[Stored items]
BEGIN

(** * AirlinePoc: the seat-selection controller of the reservation page

    A shallow embedding of the seat-selection logic of the frontend:

    - [apiClient.js]: [normalizeReservationPayload], [fetchReservationById],
      [updateReservationSeatSelection];
    - [components/SeatMap.jsx]: the seat-map widget, its seat buttons and its
      two confirm buttons;
    - [pages/ReservationConfirmationPage.jsx]: the page's React state, the
      reservation-loading effect with its [cancelled] flag, [handleSeatToggle]
      and [handleSeatConfirm].

    Modelling conventions.

    - JSON data is a tree [JsVal]; numbers are integers ([Z]); objects are
      association lists read by their first binding of a key.
    - Strings are [string]; [trim] and [toUpperCase] are the ASCII parts of the
      JavaScript methods (white space is TAB, LF, VT, FF, CR and SPACE; only
      [a]-[z] change case).  Seat identifiers are ASCII text.
    - A React component is its state record; a handler is a function on it.
      Every handler call reads the state committed by the previous one (React
      renders between two UI events), and a state updater runs on the latest
      state.
    - An [await] splits a handler in two: the part before it issues a request
      and leaves a continuation in the world ([pendingConfirm], [effects]);
      the part after it runs when the request settles, on what the closure
      captured. *)

From Stdlib Require Import List String Ascii ZArith Lia Bool DecimalString.
From Stdlib Require Import Permutation Sorted.
Import ListNotations.
Open Scope string_scope.
Set Warnings "-register-all".

(** ** JavaScript values and strings *)

Module Js.

Inductive JsVal : Type :=
| JUndefined
| JNull
| JBool (b : bool)
| JNum (n : Z)
| JStr (s : string)
| JArr (items : list JsVal)
| JObj (fields : list (string * JsVal)).

(** An empty object literal. *)
Definition emptyObj : JsVal := JObj [].

Fixpoint lookup (k : string) (fields : list (string * JsVal)) : JsVal :=
  match fields with
  | [] => JUndefined
  | (k', v) :: rest => if String.eqb k k' then v else lookup k rest
  end.

(** [v?.k], and [v.k] on a value that is not null or undefined, for the
    property names the code reads (none of them is built in on a string, a
    number or an array). *)
Definition get (k : string) (v : JsVal) : JsVal :=
  match v with
  | JObj fields => lookup k fields
  | _ => JUndefined
  end.

Definition isNullish (v : JsVal) : bool :=
  match v with
  | JUndefined | JNull => true
  | _ => false
  end.

(** [a ?? b] *)
Definition coalesce (a b : JsVal) : JsVal := if isNullish a then b else a.

Notation "a ?? b" := (coalesce a b) (at level 45, right associativity).

(** [Boolean(v)] *)
Definition truthy (v : JsVal) : bool :=
  match v with
  | JUndefined | JNull => false
  | JBool b => b
  | JNum n => negb (Z.eqb n 0)
  | JStr s => negb (String.eqb s "")
  | JArr _ | JObj _ => true
  end.

(** [Array.isArray(v) ? v : fallback], as the list of the array's items. *)
Definition arrayOr (v : JsVal) (fallback : list JsVal) : list JsVal :=
  match v with
  | JArr items => items
  | _ => fallback
  end.

Definition isArray (v : JsVal) : bool :=
  match v with
  | JArr _ => true
  | _ => false
  end.

(** Decimal notation of an integer, as in a template literal. *)
Definition numToString (n : Z) : string := NilZero.string_of_int (Z.to_int n).

Fixpoint join (sep : string) (parts : list string) : string :=
  match parts with
  | [] => ""
  | [p] => p
  | p :: rest => p ++ sep ++ join sep rest
  end.

(** [String(v)] *)
Fixpoint toString (v : JsVal) : string :=
  match v with
  | JUndefined => "undefined"
  | JNull => "null"
  | JBool true => "true"
  | JBool false => "false"
  | JNum n => numToString n
  | JStr s => s
  | JArr items =>
      join ","
        (map (fun item => if isNullish item then "" else toString item) items)
  | JObj _ => "[object Object]"
  end.

(** White space removed by [String.prototype.trim], in ASCII. *)
Definition isWhiteSpace (c : ascii) : bool :=
  let n := nat_of_ascii c in
  ((9 <=? n) && (n <=? 13) || (n =? 32))%nat.

Fixpoint trimStart (s : string) : string :=
  match s with
  | EmptyString => EmptyString
  | String c rest => if isWhiteSpace c then trimStart rest else s
  end.

Fixpoint trimEnd (s : string) : string :=
  match s with
  | EmptyString => EmptyString
  | String c rest =>
      match trimEnd rest with
      | EmptyString => if isWhiteSpace c then EmptyString else String c EmptyString
      | kept => String c kept
      end
  end.

Definition trim (s : string) : string := trimEnd (trimStart s).

Definition upperChar (c : ascii) : ascii :=
  let n := nat_of_ascii c in
  if ((97 <=? n) && (n <=? 122))%nat then ascii_of_nat (n - 32) else c.

Fixpoint toUpperCase (s : string) : string :=
  match s with
  | EmptyString => EmptyString
  | String c rest => String (upperChar c) (toUpperCase rest)
  end.

(** [Array.prototype.includes] on strings. *)
Definition includes (l : list string) (x : string) : bool :=
  existsb (String.eqb x) l.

END

• [What you will do]
Every line above that holds "From" should be tallied; answer with the total alone.

• [Task result]
2